San Antonio has a Complete Street Ordinance – aimed at supporting a more healthy population and sustainable city – but it doesn’t technically require all streets to accommodate all modes of transportation. Rather, it requires the consideration of cyclists, pedestrians, and others.
“I don’t think [designers are] thinking out[side] the box enough” to accommodate cyclists, Kelly said.
Planners could employ a combination of slightly narrower sidewalks, which are proposed south of Josephine, and parking/landscaping space to accommodate a bike lane, she said.
Cyclists don’t expect to have protected, separated bike paths, she added, but “everyone deserves to have a portion of that roadway.
“We want to see the bike lane continuous because Broadway is a major thoroughfare,” Kelly said. “It’s going to affect how other streets are designed and developed.”
Sidewalks don’t have to be sacrificed, said Peter French, director of development for GrayStreet Partners which owns large swaths of property on and around Broadway.
“I think every street should be designed so that it’s safe enough for people to cycle on,” French said. “More cyclists on more streets make it safer. …. The tradeoff should be driving lanes before anything else.”

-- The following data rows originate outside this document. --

(* ===================================================================== *)
(** ** Ledger histories *)
(* ===================================================================== *)

(** The databases that the operations of the two classes produce from a
    new file, for a digest function [sha256]. *)
Inductive reachable (sha256 : string -> string) : database -> Prop :=
| reach_empty : reachable sha256 empty_database
| reach_credit_score self db c user_id credit_score model_version
    prediction_confidence risk_factors h db' :
    reachable sha256 db ->
    CreditBlockchain.add_credit_score_block sha256 self db c user_id
      credit_score model_version prediction_confidence risk_factors
    = Some (h, db') ->
    reachable sha256 db'
| reach_transaction self db c user_id transaction_type amount h db' :
    reachable sha256 db ->
    CreditBlockchain.add_transaction_block sha256 self db c user_id
      transaction_type amount = Some (h, db') ->
    reachable sha256 db'
| reach_verify self db c blockchain_type :
    reachable sha256 db ->
    reachable sha256
      (snd (CreditBlockchain.verify_blockchain_integrity sha256 self db c
              blockchain_type))
| reach_model self db c model_version accuracy training_data_hash h db' :
    reachable sha256 db ->
    CreditModelBlockchain.add_model_block sha256 self db c model_version
      accuracy training_data_hash = Some (h, db') ->
    reachable sha256 db'
| reach_audit self db c user_id input_features prediction_result model_hash
    db' :
    reachable sha256 db ->
    CreditModelBlockchain.audit_prediction sha256 self db c user_id
      input_features prediction_result model_hash = Some db' ->
    reachable sha256 db'.

(** Every block after the first names the hash of the block before it. *)
Definition linked {A : Type} (block_hash previous_hash : A -> string)
  (rows : list A) : Prop :=
  forall i p b,
    nth_error rows i = Some p ->
    nth_error rows (S i) = Some b ->
    previous_hash b = block_hash p.

(** The first block names [genesis]. *)
Definition rooted {A : Type} (previous_hash : A -> string) (genesis : string)
  (rows : list A) : Prop :=
  forall b, nth_error rows 0 = Some b -> previous_hash b = genesis.

(* ===================================================================== *)
(** ** Properties of the proof of work *)
(* ===================================================================== *)

(** [start, start + 1, ...], [n] values. *)
Fixpoint zrange (start : Z) (n : nat) : list Z :=
  match n with
  | O => []
  | S k => start :: zrange (start + 1) k
  end.

Lemma zrange_length (start : Z) (n : nat) : List.length (zrange start n) = n.
Proof.
  revert start; induction n as [|n IH]; intros start; simpl; auto.
Qed.

Lemma zrange_last (n : nat) (start d : Z) :
  List.last (zrange start (S n)) d = start + Z.of_nat n.
Proof.
  revert start; induction n as [|n IH]; intros start.
  - simpl. lia.
  - change (zrange start (S (S n))) with (start :: zrange (start + 1) (S n)).
    change (List.last (start :: zrange (start + 1) (S n)) d)
      with (List.last (zrange (start + 1) (S n)) d).
    rewrite IH. lia.
Qed.

Section ProofOfWork.

Variable sha256 : string -> string.
Variable self : CreditBlockchain.t.
Variable block_data : string.

Abbreviation target := (str_mul "0" (CreditBlockchain.difficulty self)).
Abbreviation ok := (CreditBlockchain.meets_difficulty sha256 self block_data).
Abbreviation loop fuel nonce :=
  (CreditBlockchain.pow_loop sha256 fuel block_data target nonce).
Abbreviation attempts fuel nonce :=
  (CreditBlockchain.pow_attempts sha256 fuel block_data target nonce).

(** What the loop does from [nonce] on, given enough fuel for the nonces
    up to 1000000: it stops on the first nonce that meets the difficulty,
    or leaves by [break] with 1000001 after trying every one of them. *)
Lemma pow_loop_spec (fuel : nat) :
  forall nonce,
    0 <= nonce <= 1000000 ->
    (Z.to_nat (1000001 - nonce) <= fuel)%nat ->
    (exists r,
        nonce <= r <= 1000000 /\ ok r = true /\
        (forall m, nonce <= m < r -> ok m = false) /\
        loop fuel nonce = r /\
        attempts fuel nonce = zrange nonce (S (Z.to_nat (r - nonce))))
    \/
    ((forall m, nonce <= m <= 1000000 -> ok m = false) /\
     loop fuel nonce = 1000001 /\
     attempts fuel nonce = zrange nonce (Z.to_nat (1000001 - nonce))).
Proof.
  induction fuel as [|fuel IH]; intros nonce Hrange Hfuel.
  - lia.
  - cbn [CreditBlockchain.pow_loop CreditBlockchain.pow_attempts].
    destruct (startswith (sha256 (block_data ++ str_int nonce)) target)
      eqn:Hhit.
    + left. exists nonce. replace (nonce - nonce) with 0 by lia.
      repeat split; try lia; auto.
    + destruct (nonce + 1 >? 1000000) eqn:Hcap.
      * right. apply Z.gtb_lt in Hcap.
        assert (nonce = 1000000) by lia. subst nonce.
        repeat split; auto.
        intros m Hm. assert (m = 1000000) by lia. subst m. exact Hhit.
      * assert (Hle : nonce + 1 <= 1000000).
        { destruct (Z.gtb_spec (nonce + 1) 1000000); [discriminate | lia]. }
        destruct (IH (nonce + 1)) as
          [(r & Hr & Hok & Hmin & Hres & Hatt) | (Hall & Hres & Hatt)];
          try lia.
        -- left. exists r. repeat split; try lia; auto.
           ++ intros m Hm. destruct (Z.eq_dec m nonce) as [->|Hne].
              ** exact Hhit.
              ** apply Hmin. lia.
           ++ rewrite Hatt.
              replace (S (Z.to_nat (r - nonce)))
                with (S (S (Z.to_nat (r - (nonce + 1))))) by lia.
              reflexivity.
        -- right. repeat split; auto.
           ++ intros m Hm. destruct (Z.eq_dec m nonce) as [->|Hne].
              ** exact Hhit.
              ** apply Hall. lia.
           ++ rewrite Hatt.
              replace (Z.to_nat (1000001 - nonce))
                with (S (Z.to_nat (1000001 - (nonce + 1)))) by lia.
              reflexivity.
Qed.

Some residents, commuters, and visitors who frequent the area are concerned that decreasing traffic lanes will increase congestion on Broadway.
If San Antonio truly wants to see less cars on the road, as is outlined in its longterm SA Tomorrow comprehensive plan, it needs to start building a city that moves less cars and more people, French said. “People will find a way to get from here to there that they believe works for them.”
As is, the plan for Broadway is not ideal, French said, but it allows for multimodal opportunities, and the stakeholder-public input process has been inclusive.
GrayStreet is collaborating with Pearl developer Silver Ventures on enhancing Avenue B as it curves back toward Broadway under Interstate 35, he said. “It’s an opportunity to get separate bike lanes under there.”
As San Antonio grows, conversations surrounding transportation will only become more important, said Councilman Roberto Treviño (D1). That’s why he advocated for a pedestrian mobility officer (PMO) in the fiscal year 2019 budget, he said, a full-time position dedicated to overseeing mobility and safety programs and developing a pedestrian master plan.
“That person needs to be in the thick of this,” Treviño said, to ensure sidewalks and bike lanes aren’t afterthoughts. “We’ve just got to start doing this and stop talking about it.”
The City of San Antonio is interviewing several internal and external candidates for the newly-created PMO position this week, Zanoni said. While the title doesn’t include “bike” or “cycling,” the PMO will play a key role in determining how major road projects such as Broadway Street incorporate – or don’t – protected space for cyclists and those riding e-scooters.
Meanwhile, the nonprofit ConnectSA formed by Mayor Ron Nirenberg and Bexar County Judge Nelson Wolff has a Dec. 21 deadline to develop a plan for a new multimodal transportation system that would be put before voters by the end of 2019.
The Bike Master Plan, created in 2011 and updated in 2013, is severely outdated, Zanoni said, and the new PMO will likely have a hand in helping the City update that plan while “relentlessly advocating” for better bike facilities.
As for Broadway, the conversation is not over yet.
“The more people talk about it now, the better,” he said.